- **WORK ORDER**: Write out all of the entries exactly as given.

(Collected data)
(** X10.  [cleanup] releases once.  On a manager that is not initialised it
    does nothing at all.  On an initialised one it forgets the three ids and
    the segment and clears [initialized_]; the master removes exactly the
    resources it holds an id for, queue, segment and semaphores in this
    order, and a worker removes nothing.  A second [cleanup] is therefore
    without effect, and after it no lock is granted any more. *)
Theorem cleanup_releases_once shmdt m w :
  invisible shmdt ->
  exists m' w',
    IPCManager.cleanup shmdt m w = (Done tt, m', w') /\
    (IPCManager.initialized_ m = false -> m' = m /\ w' = w) /\
    (IPCManager.initialized_ m = true ->
       removals (calls_between w w') =
         (if IPCManager.is_master_ m then held m else []) /\
       IPCManager.msg_queue_id_ m' = -1 /\
       IPCManager.shm_id_ m' = -1 /\
       IPCManager.sem_id_ m' = -1 /\
       attached m' = false) /\
    IPCManager.initialized_ m' = false /\
    IPCManager.cleanup shmdt m' w' = (Done tt, m', w') /\
    (forall i w'', ~ lock_granted i m' w'').
Proof.
  intros Hshmdt.
  assert (Hspec :
    spec (IPCManager.cleanup shmdt) m w
      (fun o m' w' cs =>
         o = Done tt /\
         (IPCManager.initialized_ m = false -> m' = m /\ cs = []) /\
         (IPCManager.initialized_ m = true ->
            removals cs = (if IPCManager.is_master_ m then held m else []) /\
            IPCManager.msg_queue_id_ m' = -1 /\
            IPCManager.shm_id_ m' = -1 /\
            IPCManager.sem_id_ m' = -1 /\
            attached m' = false) /\
         IPCManager.initialized_ m' = false)).
  { unfold IPCManager.cleanup.
    repeat first [ apply spec_invisible; [exact Hshmdt | cbv beta iota] | progress walk ].
    all: simpl in *.
    all: repeat match goal with
                | H : negb ?b = _ |- _ => destruct b eqn:?; simpl in H; try discriminate H
                end.
    all: split; [reflexivity|].
    all: split; [intros; try congruence; auto|].
    all: split; [|auto].
    all: intros Hinit; try congruence; unfold held, removals, attached; simpl.
    all: repeat match goal with
                | H : ?x = _ |- context [?x] => rewrite H
                end; simpl.
    all: repeat split; try reflexivity. }
  destruct Hspec as (o & m' & w' & cs & Hst & -> & H0 & H1 & Hi').
  pose proof (steps_calls _ _ _ _ _ _ _ Hst) as Hc.
  destruct Hst as (E & Ee & Et).
  exists m', w'. split; [exact E|].
  split.
  { intros Hf. destruct (H0 Hf) as [-> ->]. split; auto.
    simpl in Et. destruct w, w'; simpl in *; congruence. }
  split; [rewrite Hc; exact H1|].
  split; [exact Hi'|].
  split.
  { unfold IPCManager.cleanup. munfold. rewrite Hi'. reflexivity. }
  intros i w'' (Hg & _). congruence.
Qed.
(** [binary.BigEndian.Uint32]. *)
Definition BigEndian_Uint32 (b : slice) : outcome Z :=
  _ ← index b 3;
  b0 ← index b 0;
  b1 ← index b 1;
  b2 ← index b 2;
  b3 ← index b 3;
  mret (Z.lor (Z.lor (Z.lor (byte_unsigned b3)
                            (Z.shiftl (byte_unsigned b2) 8))
                     (Z.shiftl (byte_unsigned b1) 16))
              (Z.shiftl (byte_unsigned b0) 24)).

(** [binary.BigEndian.PutUint32], as the bytes written. *)
Definition BigEndian_PutUint32 (v : Z) : list byte :=
  [byte_of_Z (Z.shiftr v 24); byte_of_Z (Z.shiftr v 16);
   byte_of_Z (Z.shiftr v 8); byte_of_Z v].

(** [int(x)] where [int] has 64 bits, as on the platforms the processor is
    built for by default: two's complement wrap-around. *)
Definition int_wrap (z : Z) : Z := (z + 2 ^ 63) mod 2 ^ 64 - 2 ^ 63.

(** ** Identifier codec *)

Definition err_empty : error := errors_New "message is empty".

Definition err_version (b0 : byte) : error :=
  "serialization format version number " +:+ fmt_v_uint (Byte.to_N b0)
    +:+ " not supported".

(** The three named results [(id, remaining, err)]; they start at their zero
    values and a bare [return] gives them back as they stand. *)
Definition extractID (b : slice) : outcome (Z * slice * option error) :=
  if decide (len b = 0%nat) then
    mret (0, nil_slice, Some err_empty)
  else
    b0 ← index b 0;
    if decide (byte_unsigned b0 ≠ 0) then
      mret (0, nil_slice, Some (err_version b0))
    else
      id_bytes ← slice_low_high b 1 5;
      u ← BigEndian_Uint32 id_bytes;
      remaining ← slice_low b 5;
      mret (int_wrap u, remaining, None).

(** A synthetic encoder of the wire envelope: the format byte, the identifier
    in four big-endian bytes, the payload. *)
Definition encode_envelope (id : Z) (payload : list byte) : list byte :=
  x00 :: BigEndian_PutUint32 id ++ payload.

(** The identifier the four bytes after the format byte stand for, as a
    number in base 256, most significant byte first. *)
Definition envelope_id (l : list byte) : Z :=
  byte_unsigned (nth 1 l x00) * 2 ^ 24 + byte_unsigned (nth 2 l x00) * 2 ^ 16 +
  byte_unsigned (nth 3 l x00) * 2 ^ 8 + byte_unsigned (nth 4 l x00).

(** ** Time *)

(** A [time.Time] as nanoseconds since the Unix epoch, a [time.Duration] as
    nanoseconds. *)
Definition Time : Type := Z.
Definition Duration : Type := Z.

Definition time_Second : Duration := 1000000000.
Definition time_Minute : Duration := 60 * time_Second.

(** [t.Add(d)] and [t.Unix()]. *)
Definition time_Add (t : Time) (d : Duration) : Time := t + d.
Definition time_Unix (t : Time) : Z := t `div` 1000000000.

Definition schemaStaleAfter : Duration := time_Minute * 10.
Definition schemaCachePurgePeriod : Duration := time_Minute.

(** ** Messages and decoders *)

(** Modelled from the spec: [service.Message] (package [public/service],
    not part of the file). A message has a byte representation, which may be
    unavailable, and a decoded document; [SetBytes] replaces the byte
    payload. *)
Record Message : Type := mkMessage {
  msg_as_bytes : slice * option error;
  msg_document : option string
}.

Definition AsBytes (m : Message) : slice * option error := msg_as_bytes m.

Definition SetBytes (b : slice) (m : Message) : Message :=
  {| msg_as_bytes := (b, None); msg_document := msg_document m |}.

(** [type schemaDecoder func(m *service.Message) error]: a function value,
    which may be [nil]; calling it leaves the message in a new state and
    returns an error or [nil]. *)
Definition schemaDecoder : Type := option (Message → Message * option error).

Record cachedSchemaDecoder : Type := mkCached {
  lastUsedUnixSeconds : Z;
  decoder : schemaDecoder
}.

(** Modelled from the spec: the registry's answer to a fetch by identifier
    ([SchemaInfo], declared with the registry client, not part of the file):
    a type tag, the schema text and the referenced sub-schemas. *)
Record SchemaInfo : Type := mkSchemaInfo {
  info_Type : string;
  info_Schema : string;
  info_References : list string
}.

(** ** Locks *)

(** [sync.RWMutex]: the number of readers holding it and whether a writer
    holds it. *)
Record RWMutex : Type := mkRWMutex { readers : nat; writer : bool }.

(** [sync.Mutex]: whether it is held. *)
Definition Mutex : Type := bool.

(** ** The processor *)

(** Calls that leave the processor: the registry fetch and the two decoder
    builders. *)
Inductive call : Type :=
  | call_GetSchemaByID (id : Z)
  | call_getProtobufDecoder (info : SchemaInfo)
  | call_getAvroDecoder (info : SchemaInfo).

- **TASK RESULT**:
(** X10.  [cleanup] releases once.  On a manager that is not initialised it
    does nothing at all.  On an initialised one it forgets the three ids and
    the segment and clears [initialized_]; the master removes exactly the
    resources it holds an id for, queue, segment and semaphores in this
    order, and a worker removes nothing.  A second [cleanup] is therefore
    without effect, and after it no lock is granted any more. *)
Theorem cleanup_releases_once shmdt m w :
  invisible shmdt ->
  exists m' w',
    IPCManager.cleanup shmdt m w = (Done tt, m', w') /\
    (IPCManager.initialized_ m = false -> m' = m /\ w' = w) /\
    (IPCManager.initialized_ m = true ->
       removals (calls_between w w') =
         (if IPCManager.is_master_ m then held m else []) /\
       IPCManager.msg_queue_id_ m' = -1 /\
       IPCManager.shm_id_ m' = -1 /\
       IPCManager.sem_id_ m' = -1 /\
       attached m' = false) /\
    IPCManager.initialized_ m' = false /\
    IPCManager.cleanup shmdt m' w' = (Done tt, m', w') /\
    (forall i w'', ~ lock_granted i m' w'').
Proof.
  intros Hshmdt.
  assert (Hspec :
    spec (IPCManager.cleanup shmdt) m w
      (fun o m' w' cs =>
         o = Done tt /\
         (IPCManager.initialized_ m = false -> m' = m /\ cs = []) /\
         (IPCManager.initialized_ m = true ->
            removals cs = (if IPCManager.is_master_ m then held m else []) /\
            IPCManager.msg_queue_id_ m' = -1 /\
            IPCManager.shm_id_ m' = -1 /\
            IPCManager.sem_id_ m' = -1 /\
            attached m' = false) /\
         IPCManager.initialized_ m' = false)).
  { unfold IPCManager.cleanup.
    repeat first [ apply spec_invisible; [exact Hshmdt | cbv beta iota] | progress walk ].
    all: simpl in *.
    all: repeat match goal with
                | H : negb ?b = _ |- _ => destruct b eqn:?; simpl in H; try discriminate H
                end.
    all: split; [reflexivity|].
    all: split; [intros; try congruence; auto|].
    all: split; [|auto].
    all: intros Hinit; try congruence; unfold held, removals, attached; simpl.
    all: repeat match goal with
                | H : ?x = _ |- context [?x] => rewrite H
                end; simpl.
    all: repeat split; try reflexivity. }
  destruct Hspec as (o & m' & w' & cs & Hst & -> & H0 & H1 & Hi').
  pose proof (steps_calls _ _ _ _ _ _ _ Hst) as Hc.
  destruct Hst as (E & Ee & Et).
  exists m', w'. split; [exact E|].
  split.
  { intros Hf. destruct (H0 Hf) as [-> ->]. split; auto.
    simpl in Et. destruct w, w'; simpl in *; congruence. }
  split; [rewrite Hc; exact H1|].
  split; [exact Hi'|].
  split.
  { unfold IPCManager.cleanup. munfold. rewrite Hi'. reflexivity. }
  intros i w'' (Hg & _). congruence.
Qed.
(** [binary.BigEndian.Uint32]. *)
Definition BigEndian_Uint32 (b : slice) : outcome Z :=
  _ ← index b 3;
  b0 ← index b 0;
  b1 ← index b 1;
  b2 ← index b 2;
  b3 ← index b 3;
  mret (Z.lor (Z.lor (Z.lor (byte_unsigned b3)
                            (Z.shiftl (byte_unsigned b2) 8))
                     (Z.shiftl (byte_unsigned b1) 16))
              (Z.shiftl (byte_unsigned b0) 24)).

(** [binary.BigEndian.PutUint32], as the bytes written. *)
Definition BigEndian_PutUint32 (v : Z) : list byte :=
  [byte_of_Z (Z.shiftr v 24); byte_of_Z (Z.shiftr v 16);
   byte_of_Z (Z.shiftr v 8); byte_of_Z v].

(** [int(x)] where [int] has 64 bits, as on the platforms the processor is
    built for by default: two's complement wrap-around. *)
Definition int_wrap (z : Z) : Z := (z + 2 ^ 63) mod 2 ^ 64 - 2 ^ 63.

(** ** Identifier codec *)

Definition err_empty : error := errors_New "message is empty".

Definition err_version (b0 : byte) : error :=
  "serialization format version number " +:+ fmt_v_uint (Byte.to_N b0)
    +:+ " not supported".

(** The three named results [(id, remaining, err)]; they start at their zero
    values and a bare [return] gives them back as they stand. *)
Definition extractID (b : slice) : outcome (Z * slice * option error) :=
  if decide (len b = 0%nat) then
    mret (0, nil_slice, Some err_empty)
  else
    b0 ← index b 0;
    if decide (byte_unsigned b0 ≠ 0) then
      mret (0, nil_slice, Some (err_version b0))
    else
      id_bytes ← slice_low_high b 1 5;
      u ← BigEndian_Uint32 id_bytes;
      remaining ← slice_low b 5;
      mret (int_wrap u, remaining, None).

(** A synthetic encoder of the wire envelope: the format byte, the identifier
    in four big-endian bytes, the payload. *)
Definition encode_envelope (id : Z) (payload : list byte) : list byte :=
  x00 :: BigEndian_PutUint32 id ++ payload.

(** The identifier the four bytes after the format byte stand for, as a
    number in base 256, most significant byte first. *)
Definition envelope_id (l : list byte) : Z :=
  byte_unsigned (nth 1 l x00) * 2 ^ 24 + byte_unsigned (nth 2 l x00) * 2 ^ 16 +
  byte_unsigned (nth 3 l x00) * 2 ^ 8 + byte_unsigned (nth 4 l x00).

(** ** Time *)

(** A [time.Time] as nanoseconds since the Unix epoch, a [time.Duration] as
    nanoseconds. *)
Definition Time : Type := Z.
Definition Duration : Type := Z.

Definition time_Second : Duration := 1000000000.
Definition time_Minute : Duration := 60 * time_Second.

(** [t.Add(d)] and [t.Unix()]. *)
Definition time_Add (t : Time) (d : Duration) : Time := t + d.
Definition time_Unix (t : Time) : Z := t `div` 1000000000.

Definition schemaStaleAfter : Duration := time_Minute * 10.
Definition schemaCachePurgePeriod : Duration := time_Minute.

(** ** Messages and decoders *)

(** Modelled from the spec: [service.Message] (package [public/service],
    not part of the file). A message has a byte representation, which may be
    unavailable, and a decoded document; [SetBytes] replaces the byte
    payload. *)
Record Message : Type := mkMessage {
  msg_as_bytes : slice * option error;
  msg_document : option string
}.

Definition AsBytes (m : Message) : slice * option error := msg_as_bytes m.

Definition SetBytes (b : slice) (m : Message) : Message :=
  {| msg_as_bytes := (b, None); msg_document := msg_document m |}.

(** [type schemaDecoder func(m *service.Message) error]: a function value,
    which may be [nil]; calling it leaves the message in a new state and
    returns an error or [nil]. *)
Definition schemaDecoder : Type := option (Message → Message * option error).

Record cachedSchemaDecoder : Type := mkCached {
  lastUsedUnixSeconds : Z;
  decoder : schemaDecoder
}.

(** Modelled from the spec: the registry's answer to a fetch by identifier
    ([SchemaInfo], declared with the registry client, not part of the file):
    a type tag, the schema text and the referenced sub-schemas. *)
Record SchemaInfo : Type := mkSchemaInfo {
  info_Type : string;
  info_Schema : string;
  info_References : list string
}.

(** ** Locks *)

(** [sync.RWMutex]: the number of readers holding it and whether a writer
    holds it. *)
Record RWMutex : Type := mkRWMutex { readers : nat; writer : bool }.

(** [sync.Mutex]: whether it is held. *)
Definition Mutex : Type := bool.

(** ** The processor *)

(** Calls that leave the processor: the registry fetch and the two decoder
    builders. *)
Inductive call : Type :=
  | call_GetSchemaByID (id : Z)
  | call_getProtobufDecoder (info : SchemaInfo)
  | call_getAvroDecoder (info : SchemaInfo).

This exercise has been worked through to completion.